PMID: 16339893 , Related PDB id: 2AXL
Hu JS, Feng H, Zeng W, Lin GX, Xi XG
Solution structure of a multifunctional DNA- and protein-binding motif of human Werner syndrome protein.
Proc Natl Acad Sci U S A. 2005 Dec 20;102(51):18379-84. Epub 2005 Dec 9.
Werner syndrome (WS) is an autosomal recessive disease that results in premature aging. Mutations in the WS gene (WRN) result in a loss of expression of the WRN protein and predispose WS patients to accelerated aging. As a helicase and a nuclease, WRN is unique among the five human RecQ helicase family members and is capable of multiple functions involved in DNA replication, repair, recombination, and telomere maintenance.
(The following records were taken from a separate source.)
(* ===== verification/Run.v ===== *)
(** * The handler from start to exit (nfs_handler.c: main, G_WaitPkt)

    Packets wait at the handler's port and commands at its ARexx port; the
    loop of main() takes them one after the other (Main.v) until the handler
    dies.  [main] is all of it, from the arguments to the exit. *)
From S2P Require Import Prelude MBuf WBufInfo NfsProt NfsSupp Nfs NfsLookup Global WBuf RBuf FtHash DCache.
From S2P Require Import FileHandle Dirs HState Fn Walk Find Fib Examine ExAll Object Cred Volume IoCtl Actions Main.
From S2P Require Import Xdr NfsXdr Udp UdpRun Stubs NfsNet UdpCalls UdpServer Start.

Definition ACTION_IOCONTROL : Z := 142.
Definition ACTION_TIMER : Z := 30.

(** ** The ports *)

(** A packet, or the command of an ARexx message, with its sender and what the
    libraries answer about credentials while it is served. *)
Record Message := MkMessage {
  msg_client : Client;
  msg_ug : UserGroup;
  msg_auth_ok : bool;
  msg_pkt : DOSPKT;
  msg_Res1 : Z;
  msg_Res2 : Z
}.
Record Ports := MkPorts { p_port : list Message; p_rexx : list Message }.
(** The signals a Wait ends with, and what has come to the ports till then. *)
Record Wakeup := MkWakeup { w_break : bool; w_rexx : bool; w_port : bool; w_pkts : list Message; w_cmds : list Message }.

(** What is taken: a packet, a command, or a control-C. *)
Inductive taken := Packet (msg : Message) | Command (msg : Message) | Break.

Definition GetMsg (q : Ports) : option (Message * Ports) :=
  match p_port q with [] => None | msg :: l => Some (msg, MkPorts l (p_rexx q)) end.
Definition GetARexxMsg (q : Ports) : option (Message * Ports) :=
  match p_rexx q with [] => None | msg :: l => Some (msg, MkPorts (p_port q) l) end.

(** [None]: nothing comes any more. *)
Fixpoint G_WaitPkt (q : Ports) (ws : list Wakeup) : option (taken * Ports * list Wakeup) :=
  match GetMsg q with
  | Some (msg, q) => Some (Packet msg, q, ws)
  | None =>
      match GetARexxMsg q with
      | Some (msg, q) => Some (Command msg, q, ws)
      | None =>
          match ws with
          | [] => None
          | w :: ws =>
              let q := MkPorts (w_pkts w) (w_cmds w) in
              if w_break w then Some (Break, q, ws)
              else if w_rexx w then match GetARexxMsg q with Some (msg, q) => Some (Command msg, q, ws) | None => G_WaitPkt q ws end
              else if w_port w then match GetMsg q with Some (msg, q) => Some (Packet msg, q, ws) | None => G_WaitPkt q ws end
              else G_WaitPkt q ws
          end
      end
  end.

Section Loop.
Context {S : Type} `{NfsRpc S} `{DosNames} `{External} (E : Env).
Context (rs : nat -> option addr) (junk : list byte) (d : Dispatch).

(** ** The loop *)

(** What was done for something that was taken: what was stored and sent, and the
    results of the packet if G_ReplyPkt sent it back. *)
Record Served := MkServed { sv_taken : taken; sv_out : list store; sv_reply : option (Z * Z) }.

(** The volume, the rest of Global_T, what waits and what will come, and what was
    done so far, the last first. *)
Record Run := MkRun {
  ru_vol : Vol;
  ru_st : HState S;
  ru_ports : Ports;
  ru_ws : list Wakeup;
  ru_log : list Served
}.

Definition set_results (r1 r2 : Z) (st : HState S) : HState S := set_h (SetRes (hs_h st) r1 r2) st.
Definition the_reply (v : Vol) (st : HState S) : option (Z * Z) :=
  if v_DoReply v then Some (h_Res1 (hs_h st), h_Res2 (hs_h st)) else None.

(** A packet or command; a command is an ACTION_IOCONTROL. *)
Definition serve (x : taken) (msg : Message) (pkt : DOSPKT) (st : HState S) (r : Run) : option Run :=
  match handle_packet E rs junk (msg_ug msg) (msg_auth_ok msg) (msg_client msg) d (ru_vol r) pkt st with
  | Some (inr (v, out), st) =>
      Some (MkRun v st (ru_ports r) (ru_ws r) (MkServed x out (the_reply v st) :: ru_log r))
  | _ => None
  end.

(** One turn; [Some None]: the handler waits for ever. *)
Definition turn (r : Run) : option (option Run) :=
  match G_WaitPkt (ru_ports r) (ru_ws r) with
  | None => Some None
  | Some (x, q, ws) =>
      let r := MkRun (ru_vol r) (ru_st r) q ws (ru_log r) in
      match x with
      | Packet msg => r ← serve x msg (msg_pkt msg) (set_results (msg_Res1 msg) (msg_Res2 msg) (ru_st r)) r; Some (Some r)
      | Command msg => r ← serve x msg (MkDOSPKT ACTION_IOCONTROL 0 0 0 0 0) (ru_st r) r; Some (Some r)
      | Break =>
          match handle_break (ru_vol r) (ru_st r) with
          | Some (inr v, st) => Some (Some (MkRun v st q ws (MkServed Break [] None :: ru_log r)))
          | _ => None
          end
      end
  end.

(** The turns while the handler is running: whether the loop has ended. *)
Fixpoint loop (fuel : nat) (r : Run) : option (bool * Run) :=
  if negb (v_Running (ru_vol r)) then Some (true, r)
  else match fuel with
       | O => Some (false, r)
       | Datatypes.S fuel => x ← turn r; match x with None => Some (false, r) | Some r => loop fuel r end
       end.
End Loop.

(** ** main *)

Section MainFn.
Context {N : Type} `{RpcLib AUTH} `{Net N} `{Requester N} `{NfsRpc (Rpc AUTH N)} `{DosNames} `{External} (E : Env).
Context (m : Machine).
Abbreviation Run := (@Run (Rpc AUTH N)).

(** The state of the packets at the beginning. *)
Definition first_state (k : Kept) (c : Rpc AUTH N) : option (HState (Rpc AUTH N)) :=
  a ← k_Attr k; d ← k_Dir k;
  let g := k_g k in
  Some (MkHState (MkHandler (Global (g_MBufs g) (g_NumWBufHdrs g) (g_NumFreeWBufHdrs g) (g_FreeWBufHdr g) (g_WBufHdrs g)
    (g_NFSGlobal g) (g_WriteBufferLimit g) c) [] 0 0 0) a d [] [] [] 0).
(** What is left of it at the end. *)
Definition last_kept (k : Kept) (st : HState (Rpc AUTH N)) : Kept :=
  let g := h_g (hs_h st) in
  MkKept (Some (hs_Attr st)) (Some (hs_Dir st)) (Global (g_MBufs g) (g_NumWBufHdrs g) (g_NumFreeWBufHdrs g) (g_FreeWBufHdr g)
    (g_WBufHdrs g) (g_NFSGlobal g) (g_WriteBufferLimit g) tt) (k_Flags k).

(** The dos list is locked and has no entry of the name. *)
Definition not_mounted : B bool :=
  ok ← try (offers m) R_DosList;
  if negb ok then mret false
  else found ← ask (offers m); _ ← give_back R_DosList; mret (negb found).

(** [exit:] *)
Definition do_exit (TimerUp : bool) (FH : list EFH) (DH : list (addr * EDH)) (k : Kept) : B unit :=
  flags ← (if TimerUp then ti_Cleanup (k_Flags k) else mret (k_Flags k));
  _ ← G_UnMount m;
  G_CleanUp FH DH (MkKept (k_Attr k) (k_Dir k) (k_g k) flags).

(** Up to the loop; [TimerUp] is what the variable contains that main() does
    not set at first.  [inl true] goes to the label exit, [inl false] to
    earlyexit. *)
Definition start_up (TimerUp : bool) (n : N) : B (sum bool (Vol * HState (Rpc AUTH N) * Dispatch) * bool * Kept) :=
  let k0 := MkKept None None (Global (MBPool 0 0 None ∅) 0 0 None ∅ (NFSGlobal 0 0 0 0 0) 0 tt) 0 in
  if stacksize m <? 29000 then mret (inl false, TimerUp, k0) else
  s ← ParseArgs (offers m) (ug m) (args m) (hostname_ok m);
  match s with
  | None => mret (inl false, TimerUp, k0)
  | Some s =>
      '(v, k) ← G_Init m s;
      match v with
      | None => mret (inl true, TimerUp, k)
      | Some v =>
          match init_dispatch with
          | None => mret (inl true, true, k)
          | Some d =>
              r ← G_Mount m s v n;
              match r with
              | None => mret (inl true, true, k)
              | Some (v, c) =>
                  ok ← not_mounted;
                  if negb ok then mret (inl true, true, k) else
                  ok ← not_mounted;
                  if negb ok then mret (inl true, true, k) else
                  ok ← get (offers m) R_Volume;
                  if negb ok then mret (inl true, true, k) else
                  st ← of_opt (first_state k c);
                  mret (inr (set_running true (v_DoReply v) v, st, d), true, k)
              end
          end
      end
  end.

(** Behind the loop: the packets that still come are refused. *)
Definition refused (msg : Message) : Served := MkServed (Packet msg) [] (Some (DOSFALSE, ERROR_ACTION_NOT_KNOWN)).
Definition after_loop (k : Kept) (r : Run) : B (list Served) :=
  flags ← ti_Cleanup (k_Flags k);
  _ ← give_back R_Volume; _ ← set_ptr R_Volume false;
  _ ← do_exit false (h_FH (hs_h (ru_st r))) (hs_DH (ru_st r)) (let k := last_kept k (ru_st r) in MkKept (k_Attr k) (k_Dir k) (k_g k) flags);
  mret ((refused <$> reverse (p_port (ru_ports r))) ++ ru_log r).

(** The result of main() and what was done, the last first; [None] in the result: the
    handler is still running after [fuel] turns, or waits for ever. *)
Definition main (fuel : nat) (TimerUp : bool) (n : N) (ws : list Wakeup) : B (option Z * list Served) :=
  '(x, TimerUp, k) ← start_up TimerUp n;
  match x with
  | inl false => mret (Some 10, [])
  | inl true => _ ← do_exit TimerUp [] [] k; mret (Some 10, [])
  | inr (v, st, d) =>
      '(ended, r) ← of_opt (loop E (rs_mbufs m) (junk m) d fuel (MkRun v st (MkPorts [] []) ws []));
      if negb ended then mret (None, ru_log r)
      else log ← after_loop k r; mret (Some 0, log)
  end.
End MainFn.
A 144-residue fragment of WRN was previously determined to be a multifunctional DNA- and protein-binding domain (DPBD) that interacts with structure-specific DNA and a variety of DNA-processing proteins. In addition, DPBD functions as a nucleolar targeting sequence of WRN. The solution structure of the DPBD, the first of a WRN fragment, has been solved by NMR. DPBD consists of a winged helix-like motif and an unstructured C-terminal region of approximately 20 aa. The putative DNA-binding surface of DPBD has been identified by using known structural and biochemical data. Based on the structural data and on the biochemical data, we suggest a surface on the DPBD for interacting with other proteins. In this structural model, a single winged helix domain binds to both DNA and other proteins. Furthermore, we propose that DPBD functions as a regulatory domain to regulate the enzymatic activity of WRN and to direct cellular localization of WRN through protein-protein interaction.